Task goal: Using the records below, give again exactly the lines from the line that contains "- unfold bind in Hw." through the line that contains "cbn [times history", both ends included, and only those.

#### Exercise data ####

Lemma RK2_body_steps (T : F) : steps_with 2 (RK2_body (Obj rhs) T).
Proof.
  intros v log v1 log1 h s Hh Hb.
  unfold RK2_body in Hb. rewrite Hh in Hb.
  rewrite (bind_returns _ _ _ (py_last_snoc h s log)) in Hb.
  unfold get_rhs, bind, call, ret in Hb. cbn beta iota zeta in Hb.
  do 2 (split_call Hb; try discriminate Hb).
  injection Hb as <- <-. rewrite Hh.
  eexists; eexists; eexists.
  split; [reflexivity|]. split; [|shelve].
  rewrite <- !app_assoc. simpl. reflexivity.
  Unshelve. reflexivity.
Qed.


Lemma RK2_body_raises (T : F) (v : rk_vars) log h s e :
  history v = h ++ [s] ->
  RK2_body (Obj rhs) T v log = Raises e -> exists y, rhs y = Raises e.
Proof.
  intros Hh Hb.
  unfold RK2_body in Hb. rewrite Hh in Hb.
  rewrite (bind_returns _ _ _ (py_last_snoc h s log)) in Hb.
  unfold get_rhs, bind, call, ret in Hb. cbn beta iota zeta in Hb.
  do 2 (split_call Hb;
        [ | injection Hb as <-; eexists; eassumption | discriminate Hb]).
  discriminate Hb.
Qed.

End RunShape.

Lemma last_cons_default {A} (l : list A) (x d : A) :
  last (x :: l) d = last l x.
Proof.
  revert x d. induction l as [|y l IH]; intros x d; [reflexivity|].
  change (last (x :: y :: l) d) with (last (y :: l) d).
  rewrite !IH. reflexivity.
Qed.

Section LoopShape.

Context {F : Type} `{Num F} {State : Type}.

Variable body : rk_vars (F:=F) (State:=State) -> M State (rk_vars (F:=F) (State:=State)).
Variable T : F.
Variable c : nat.
Hypothesis Hs : steps_with c body.

Lemma loop_shape :
  forall fuel v log v' log' h s,
    history v = h ++ [s] ->
    while fuel (fun v => ltb (v_t v) T) body v log = Returns (v', log') ->
    exists ext hext calls,
      times v' = times v ++ ext /\ history v' = history v ++ hext
      /\ length hext = length ext
      /\ log' = log ++ calls /\ length calls = (c * length ext)%nat
      /\ ltb (v_t v') T = false
      /\ v_t v' = last ext (v_t v).
Proof.
  induction fuel as [|fuel IH]; intros v log v' log' h s Hh Hw;
    [discriminate Hw|].
  simpl in Hw. destruct (ltb (v_t v) T) eqn:Ec.
  - unfold bind in Hw.
    destruct (body v log) as [[v1 log1]| |] eqn:Hb; try discriminate Hw.
    destruct (Hs _ _ Hh Hb) as (tau' & s' & calls1 & -> & -> & Hlen).
    eapply IH in Hw; [|reflexivity].
    destruct Hw as (ext & hext & calls & Ht & Hhist & Hl & -> & Hc & Hex & Hlast).
    cbn [times history v_t] in Ht, Hhist, Hlast.
    exists (add (v_t v) tau' :: ext), (s' :: hext), (calls1 ++ calls).
    rewrite Ht, Hhist, <- !app_assoc. simpl app.
    split; [reflexivity|]. split; [reflexivity|].
    split; [simpl; f_equal; exact Hl|].
    split; [reflexivity|].
    split; [rewrite length_app, Hlen, Hc; simpl length; lia|].
    split; [exact Hex|].
    rewrite last_cons_default. exact Hlast.
  - injection Hw as <- <-.
    exists [], [], []. rewrite !app_nil_r, Nat.mul_0_r.
    repeat split; assumption.
Qed.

####

Task result:
  - unfold bind in Hw.
    destruct (body v log) as [[v1 log1]| |] eqn:Hb; try discriminate Hw.
    destruct (Hs _ _ Hh Hb) as (tau' & s' & calls1 & -> & -> & Hlen).
    eapply IH in Hw; [|reflexivity].
    destruct Hw as (ext & hext & calls & Ht & Hhist & Hl & -> & Hc & Hex & Hlast).
    cbn [times history v_t] in Ht, Hhist, Hlast.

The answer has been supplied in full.